5 Tipps für mehr Anleitung in der Assistenzarztzeit

Hier sind 5 Tipps, um sich im Assistenzarztalltag Anleitung zu schaffen:

1. Suchen Sie sich Vorbilder, Role Models und Anleiter.

Schauen Sie sich um, was Sie von anderen lernen können, das können Know-How, praktische Fertigkeiten, konkrete Erfahrungen oder auch eine tolle Art im Umgang mit Patienten und Kollegen sein. Beobachten Sie viel und schauen Sie sich viel ab, um das Abgeschaute in einer ganz individuellen Kombination selbst zu verkörpern.

2. Holen Sie sich aktiv Feedback und Rat ein.
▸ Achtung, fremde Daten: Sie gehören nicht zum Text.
(** ** [ListHunts]: the order of the answer, and the claim's reading *)

(** The comparison handed to [sort.Slice] on line 240. *)
Definition newer (i j : Hunt) : bool :=
  bool_decide (CreateTime i > CreateTime j).

(** [i] may stand before [j] in an answer that is newest first. *)
Definition newest_first (i j : Hunt) : Prop := CreateTime j <= CreateTime i.

(** The test of line 230. *)
Definition listed (in_ : ListHuntsRequest) (hunt : Hunt) : bool :=
  IncludeArchived in_ || negb (bool_decide (State hunt = ARCHIVED)).

(** The page as the specification words it: of the hunts that match, in
    the order of iteration, skip the first [offset] and collect up to
    [count]. *)
Definition ListHunts_spec (order : list Hunt) (in_ : ListHuntsRequest)
  : list Hunt :=
  take (Z.to_nat (Count in_))
    (drop (Z.to_nat (Offset in_)) (List.filter (listed in_) order)).

(** ** A concrete deployment, for the examples

    Every collaborator answers without error; an artifact has two sources;
    the clock starts in September 2020; the runtime ranges over the mirror
    oldest hunt first. *)

Definition demo_env : Env :=
  mkEnv "H."
    (fun n => 1600000000000000000 + Z.of_nat n)
    None (fun _ _ => None) (fun id => "/hunts/" +:+ id)
    None None
    (fun _ => Some (mkArtifact [mkArtifactSource "One"; mkArtifactSource "Two"]))
    (fun a b => a +:+ "/" +:+ b)
    None (fun _ => ([compiled_query "SELECT * FROM info()"], None))
    true (fun _ => None) None None (fun _ => None)
    (fun m =>
       sorted_by (fun i j => bool_decide (CreateTime i < CreateTime j))
         (map_to_list m).*2).

Definition demo_world : World :=
  mkWorld [x01; xab; xff; x10; x22; x33; x44; x55] 0
    (Some (mkHuntDispatcher ∅)) [] [] 0 [].

(** The same deployment with the data store out of reach. *)
Definition demo_env_no_db : Env :=
  mkEnv (HUNT_PREFIX demo_env) (Now demo_env)
    (Some (errors_New "no datastore")) (SetSubject demo_env)
    (HuntPath demo_env) (GetRepositoryManager demo_env)
    (GetGlobalRepository demo_env) (repository_Get demo_env)
    (path_Join demo_env) (GetLauncher demo_env)
    (CompileCollectorArgs demo_env) (GetNotifier demo_env)
    (NotifyByRegex demo_env) (Refresh demo_env) (GetJournal demo_env)
    (PushRowsToArtifact demo_env) (range_hunts demo_env).

(** The same deployment without a notifier. *)
Definition demo_env_no_notifier : Env :=
  mkEnv (HUNT_PREFIX demo_env) (Now demo_env)
    (GetDB demo_env) (SetSubject demo_env)
    (HuntPath demo_env) (GetRepositoryManager demo_env)
    (GetGlobalRepository demo_env) (repository_Get demo_env)
    (path_Join demo_env) (GetLauncher demo_env)
    (CompileCollectorArgs demo_env) false
    (NotifyByRegex demo_env) (Refresh demo_env) (GetJournal demo_env)
    (PushRowsToArtifact demo_env) (range_hunts demo_env).

(** The same deployment with a data store that refuses every record. *)
Definition demo_env_full_store : Env :=
  mkEnv (HUNT_PREFIX demo_env) (Now demo_env)
    (GetDB demo_env) (fun _ _ => Some (errors_New "no space left on device"))
    (HuntPath demo_env) (GetRepositoryManager demo_env)
    (GetGlobalRepository demo_env) (repository_Get demo_env)
    (path_Join demo_env) (GetLauncher demo_env)
    (CompileCollectorArgs demo_env) (GetNotifier demo_env)
    (NotifyByRegex demo_env) (Refresh demo_env) (GetJournal demo_env)
    (PushRowsToArtifact demo_env) (range_hunts demo_env).

(** A hunt as an administrator submits it. *)
Definition new_hunt (request : option ArtifactCollectorArgs) : Hunt :=
  mkHunt EmptyString EmptyString UNSET 0 0 0 request None None None.

(** A hunt of the mirror. *)
Definition mirrored (id : string) (created_at : Z) (state : Hunt_State)
  (stopped : bool) : Hunt :=
  mkHunt id EmptyString state created_at 0 0 None None None
    (Some (mkHuntStats stopped)).

(** A modification request. *)
Definition modification (id description : string) (state : Hunt_State) : Hunt :=
  mkHunt id description state 0 0 0 None None None None.

(** A request for a state, without a description. *)
Definition desired (id : string) (state : Hunt_State) : Hunt :=
  modification id EmptyString state.

Definition mirror_of (l : list Hunt) : gmap string Hunt :=
  list_to_map ((fun h => (HuntId h, h)) <$> l).

Definition with_mirror (l : list Hunt) (w : World) : World :=
  set_dispatcher (Some (mkHuntDispatcher (mirror_of l))) w.

(** Five hunts, none archived, created at times 1 < 2 < 3 < 4 < 5. *)
Definition five_hunts : list Hunt :=
  [ mirrored "H.1" 1 PAUSED false; mirrored "H.2" 2 RUNNING false;
    mirrored "H.3" 3 PAUSED false; mirrored "H.4" 4 STOPPED false;
    mirrored "H.5" 5 RUNNING false ].

(** One [ModifyHunt] call after the other, by the same user. *)
Fixpoint ModifyHunt_each (env : Env) (user : string) (requests : list Hunt)
  (w : World) : list (outcome (option error)) * World :=
  match requests with
  | [] => ([], w)
  | hunt_modification :: requests' =>
      let '(res, w') := run (ModifyHunt env hunt_modification user) w in
      let '(results, w'') := ModifyHunt_each env user requests' w' in
      (res :: results, w'')
  end.

(** * The rest of [flows/hunts.go] *)

(** ** [FindCollectedArtifacts]

    The function works through a pointer that may be nil; its body runs on
    the record behind a pointer that is not. *)

Definition FindCollectedArtifacts_body (env : Env)
  : Go (Hunt * World) (outcome unit) (outcome unit) :=
  request ← field StartRequest;
  when (match request with
        | None => true
        | Some r => is_nil (Artifacts r)
        end)
    (Return (returns tt));;

  (* Hunt already has artifacts list. *)
  artifacts ← field HuntArtifacts;
  when (bool_decide (len artifacts > 0)) (Return (returns tt));;

  request ← field StartRequest;
  request ← deref request;
  assign (set_HuntArtifacts (Artifacts request));;
  assign (set_ArtifactSources (Some []));;
  collect_sources env (Artifacts request);;
  Return (returns tt).

Definition FindCollectedArtifacts (env : Env) (hunt : option Hunt) (w : World)
  : outcome unit * (option Hunt * World) :=
  match hunt with
  | None => (returns tt, (None, w))
  | Some h =>
      let '(res, (h', w')) := run (FindCollectedArtifacts_body env) (h, w) in
      (res, (Some h', w'))
  end.

(** ** [GetHunt] and [availableHuntDownloadFiles] *)

(** The downloads that [getAvailableDownloadFiles] reports; the message is
    opaque to this file. *)
Inductive AvailableDownloads : Type := available_downloads (files : list string).

(** What [GetHunt] needs beyond [Env]: the path manager's downloads file,
    [path.Dir], and [getAvailableDownloadFiles] of package [flows], which is
    not among the sources. *)
Record Downloads : Type := mkDownloads {
  GetHuntDownloadsFile : string -> string;
  path_Dir : string -> string;
  getAvailableDownloadFiles :
    string -> option AvailableDownloads * option error
}.

Definition availableHuntDownloadFiles (dl : Downloads) (hunt_id : string)
  : option AvailableDownloads * option error :=
  let download_file := GetHuntDownloadsFile dl hunt_id in
  let download_path := path_Dir dl download_file in
  getAvailableDownloadFiles dl download_path.

(** [proto.Clone(hunt_obj)]: a deep copy of the message, field by field.
    A repeated field without elements is not set in the copy: the slice
    is nil there, whether it was nil or allocated and empty in the
    original.  A message behind a pointer stays a message. *)
Definition clone_slice {A} (s : slice A) : slice A :=
  match s with
  | Some [] => None
  | _ => s
  end.

Definition clone_ArtifactCollectorArgs (r : ArtifactCollectorArgs)
  : ArtifactCollectorArgs :=
  mkArtifactCollectorArgs (clone_slice (Artifacts r))
    (clone_slice (CompiledCollectorArgs r)).

Definition proto_Clone (hunt : Hunt) : Hunt :=
  mkHunt (HuntId hunt) (HuntDescription hunt) (State hunt)
    (CreateTime hunt) (StartTime hunt) (Expires hunt)
    (clone_ArtifactCollectorArgs <$> StartRequest hunt)
    (clone_slice (HuntArtifacts hunt))
    (clone_slice (ArtifactSources hunt))
    (Stats hunt).

(** Modelled from the spec: [HuntDispatcher.ModifyHunt] once more, for a
    mutator that is a closure over a variable of type [C] (the [result] of
    [GetHunt]).  It is [dispatcher_ModifyHunt] with the captured variable
    threaded through: lookup in the mirror, the mutator runs on a copy, an
    error (the "not modified" sentinel included) leaves mirror and store
    untouched, [nil] has the copy written to the store and then committed
    to the mirror, and an error of the store is returned with nothing
    committed. *)
Definition dispatcher_ModifyHunt_closure {C} (env : Env) (d : HuntDispatcher)
  (hunt_id : string)
  (mutator : Go (Hunt * (C * World)) (outcome (option error))
                (outcome (option error)))
  (s : C * World) : outcome (option error) * (C * World) :=
  match hunts d !! hunt_id with
  | None => (returns (Some (errors_New "Hunt not found")), s)
  | Some hunt =>
      let '(res, (copy, (c, w'))) := run mutator (hunt, s) in
      match res with
      | panics => (panics, (c, w'))
      | returns (Some e) => (returns (Some e), (c, w'))
      | returns None =>
          let '(err, w'') := db_SetSubject env (HuntPath env hunt_id) copy w' in
          match err with
          | Some e => (returns (Some e), (c, w''))
          | None =>
              (returns None,
               (c, set_dispatcher
                     (Some (mkHuntDispatcher (<[hunt_id := copy]> (hunts d))))
                     w''))
          end
      end
  end.

(** The closure of lines 258-264: it copies the hunt into [result] and
    reports that it did not modify it. *)
Definition GetHunt_mutator
  : Go (Hunt * (option Hunt * World)) (outcome (option error))
       (outcome (option error)) :=
  hunt_obj ← gets fst;
  (* Make a copy of the hunt *)
  modify (fun s => (fst s, (Some (proto_Clone hunt_obj), snd (snd s))));;
  (* We do not modify the hunt so it is not dirty. *)
  Return (returns (Some notModified)).

(** What [GetHunt] returns: the hunt, the downloads that line 275 stores
    in its [Stats] (the [HuntStats] of this file carries the [Stopped] flag
    only), and the error. *)
Record GetHuntResult : Type := mkGetHuntResult {
  got_hunt : option Hunt;
  got_AvailableDownloads : option AvailableDownloads;
  got_err : option error
}.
Bitten Sie erfahrene Kollegen um Feedback und Rat. Verteilen Sie Ihre Nachfragen auf mehrere Personen, das können Assistenzärzte auf gleichem Weiterbildungsniveau, in fortgeschrittener Weiterbildung, Fachärzte, Oberärzte, Chefärzte, ärztliche Kollegen aus anderen Fachgebieten und auch Pflege, Hebammen etc. sein! Lernen können wir von jedem! Je konkreter Ihre Fragestellung nach Feedback und Rat, desto konkreter bekommen Sie auch eine Antwort. Machen Sie es sich zur Gewohnheit, nach neu erlernten Fertigkeiten ein Feedback zu erfragen. Als „Newbie“ ist es kein Problem, ein Feedback zu erhalten und daraus zu lernen! Im Gegenteil: Es zeugt von Anspruch an die eigene Arbeit und Lernwillen. Beides wird ausschließlich gerne gesehen! Am Anfang braucht es dazu ein wenig Mut, wenn Sie es sich zur Gewohnheit machen, macht Sie das nicht nur besser, sondern Sie werden später auch stolz darauf sein, dass Sie immer offen für Feedback und Anregungen sind!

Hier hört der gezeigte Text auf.